Assigned task: Every line below between the line holding "Lemma validateDataPath_subject n" and the line holding "match goal with H : validateRetry", inclusive, should be repeated exactly, and all other lines omitted.

[Collected data entries]
(* ===== verification/PlanFacts.v ===== *)
(** * What the plan compiler promises

    A plan does not depend on the order of the manifest; compiling a plan again gives the
    same plan; the inspection of a plan agrees with it; a linked capability graph and a
    defined deployment pass through unchanged. Namespaces of deployments can collide. *)

From stdpp Require Import base gmap strings list pretty sorting.
From Stdlib Require Import Ascii ZArith Lia.
From S2P Require Import Prelude GuardedRecovery Sorting CapabilityLinks Plans.

Module PlanFacts.
Import CapabilityLinks CapabilityLinkFacts Plans.
Open Scope result_scope.

(** Takes a sequence of checks that passed apart. *)
Ltac checks_passed :=
  repeat match goal with
  | H : rbind _ _ = Ok _ |- _ => apply rbind_ok in H as (? & ? & ?)
  | H : refuse _ _ = Ok _ |- _ => apply refuse_ok in H
  | H : Ok _ = Ok _ |- _ => injection H as H; subst
  | u : unit |- _ => destruct u
  end.

(** ** Texts *)

Lemma js_blank_trim s : js_blank (js_trim s) = js_blank s.
Proof. unfold js_blank. by rewrite js_trim_idemp. Qed.

Lemma truthy_idemp o : truthy (truthy o) = truthy o.
Proof. destruct o as [s|]; [|done]. cbn. case_bool_decide as E; [done|]. cbn. by rewrite bool_decide_eq_false_2. Qed.

Lemma trim_field_idemp f : trim_field (trim_field f) = trim_field f.
Proof. destruct f; cbn; [done| |done..]. by rewrite js_trim_idemp. Qed.

Lemma untrimmed_trim f : untrimmed (trim_field f) = untrimmed f.
Proof. destruct f; cbn; [done| |done..]. by rewrite js_blank_trim. Qed.

(** ** Cloning again changes nothing *)

Lemma validateRetry_subject n n' r : validateRetry n r = Ok tt → validateRetry n' r = Ok tt.
Proof. destruct r as [r|]; [|done]. cbn. unfold refuse. destruct (negb _), (_ && _); done. Qed.

Lemma validateDataPath_subject n n' d : validateDataPath n d = Ok tt → validateDataPath n' d = Ok tt.
Proof.
  unfold validateDataPath, refuse, rbind. by repeat case_match.
Qed.

Lemma cloned_again t t' : cloneManifestTask t = Ok t' → cloneManifestTask (Some t') = Ok t'.
Proof.
  destruct t as [t|]; [|done]. unfold cloneManifestTask. intros H. checks_passed.
  repeat match goal with H : ?b = _ |- context [refuse ?b] => rewrite H end. cbn -[validateRetry validateDataPath any_untrimmed].
  match goal with H : any_untrimmed _ = Ok _ |- _ => rename H into Ha end.
  assert (any_untrimmed [trim_field (t_key t); trim_field (t_name t)] = Ok false) as -> by (cbn in Ha |- *; rewrite !untrimmed_trim; congruence).
  cbn -[validateRetry validateDataPath]. repeat match goal with H : negb (positive _) = _ |- _ => rewrite H; clear H | H : existsb _ _ = _ |- _ => cbn -[validateRetry] in H; rewrite H; clear H end.
  cbn -[validateRetry validateDataPath].
  match goal with H : validateRetry _ _ = Ok _ |- _ => rewrite (validateRetry_subject _ _ _ H) end. cbn -[validateDataPath].
  match goal with H : match t_externalEffect t with _ => _ end = false |- _ => rewrite H end. cbn -[validateDataPath].
  rewrite !trim_field_idemp, truthy_idemp. destruct (t_dataPath t) as [d|]; [|done].
  match goal with H : validateDataPath _ _ = Ok _ |- _ => rewrite (validateDataPath_subject _ _ _ H) end. done.
Qed.

Lemma cloned_all ts cloned : map_result cloneManifestTask ts = Ok cloned → Forall (λ t, cloneManifestTask (Some t) = Ok t) cloned.
Proof. intros H%map_result_ok. induction H; constructor; [by eapply cloned_again|done]. Qed.

Lemma graph_cloned_again g g' : cloneCapabilityGraph g = Ok g' → cloneCapabilityGraph g' = Ok g'.
Proof.
  unfold cloneCapabilityGraph. intros H. checks_passed. destruct (pg_links g), (pg_unresolvedOptional g); simplify_eq. cbn.
  match goal with H : negb _ = false |- _ => rewrite negb_false_iff, !andb_true_iff in H; destruct H as [_ ->] end. cbn. by rewrite sort_by_idemp.
Qed.

Lemma deployment_cloned_again d d' : cloneDeployment d = Ok d' → cloneDeployment d' = Ok d'.
Proof.
  unfold cloneDeployment. intros H. checks_passed. cbn -[any_untrimmed]. match goal with H : any_untrimmed _ = _ |- _ => rewrite H end. cbn.
  match goal with H : _ || _ || _ = false |- _ => apply orb_false_iff in H as [[-> _]%orb_false_iff ->] end. cbn. by rewrite !truthy_idemp.
Qed.

Lemma optionally_again {A} (f : A → compiled A) o o' : (∀ a b, f a = Ok b → f b = Ok b) → optionally f o = Ok o' → optionally f o' = Ok o'.
Proof.
  intros Hf. destruct o as [a|]; cbn; [|by intros [= <-]]. intros H. checks_passed. cbn. by erewrite Hf.
Qed.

Output:
Lemma validateDataPath_subject n n' d : validateDataPath n d = Ok tt → validateDataPath n' d = Ok tt.
Proof.
  unfold validateDataPath, refuse, rbind. by repeat case_match.
Qed.

Lemma cloned_again t t' : cloneManifestTask t = Ok t' → cloneManifestTask (Some t') = Ok t'.
Proof.
  destruct t as [t|]; [|done]. unfold cloneManifestTask. intros H. checks_passed.
  repeat match goal with H : ?b = _ |- context [refuse ?b] => rewrite H end. cbn -[validateRetry validateDataPath any_untrimmed].
  match goal with H : any_untrimmed _ = Ok _ |- _ => rename H into Ha end.
  assert (any_untrimmed [trim_field (t_key t); trim_field (t_name t)] = Ok false) as -> by (cbn in Ha |- *; rewrite !untrimmed_trim; congruence).
  cbn -[validateRetry validateDataPath]. repeat match goal with H : negb (positive _) = _ |- _ => rewrite H; clear H | H : existsb _ _ = _ |- _ => cbn -[validateRetry] in H; rewrite H; clear H end.
  cbn -[validateRetry validateDataPath].
  match goal with H : validateRetry _ _ = Ok _ |- _ => rewrite (validateRetry_subject _ _ _ H) end. cbn -[validateDataPath].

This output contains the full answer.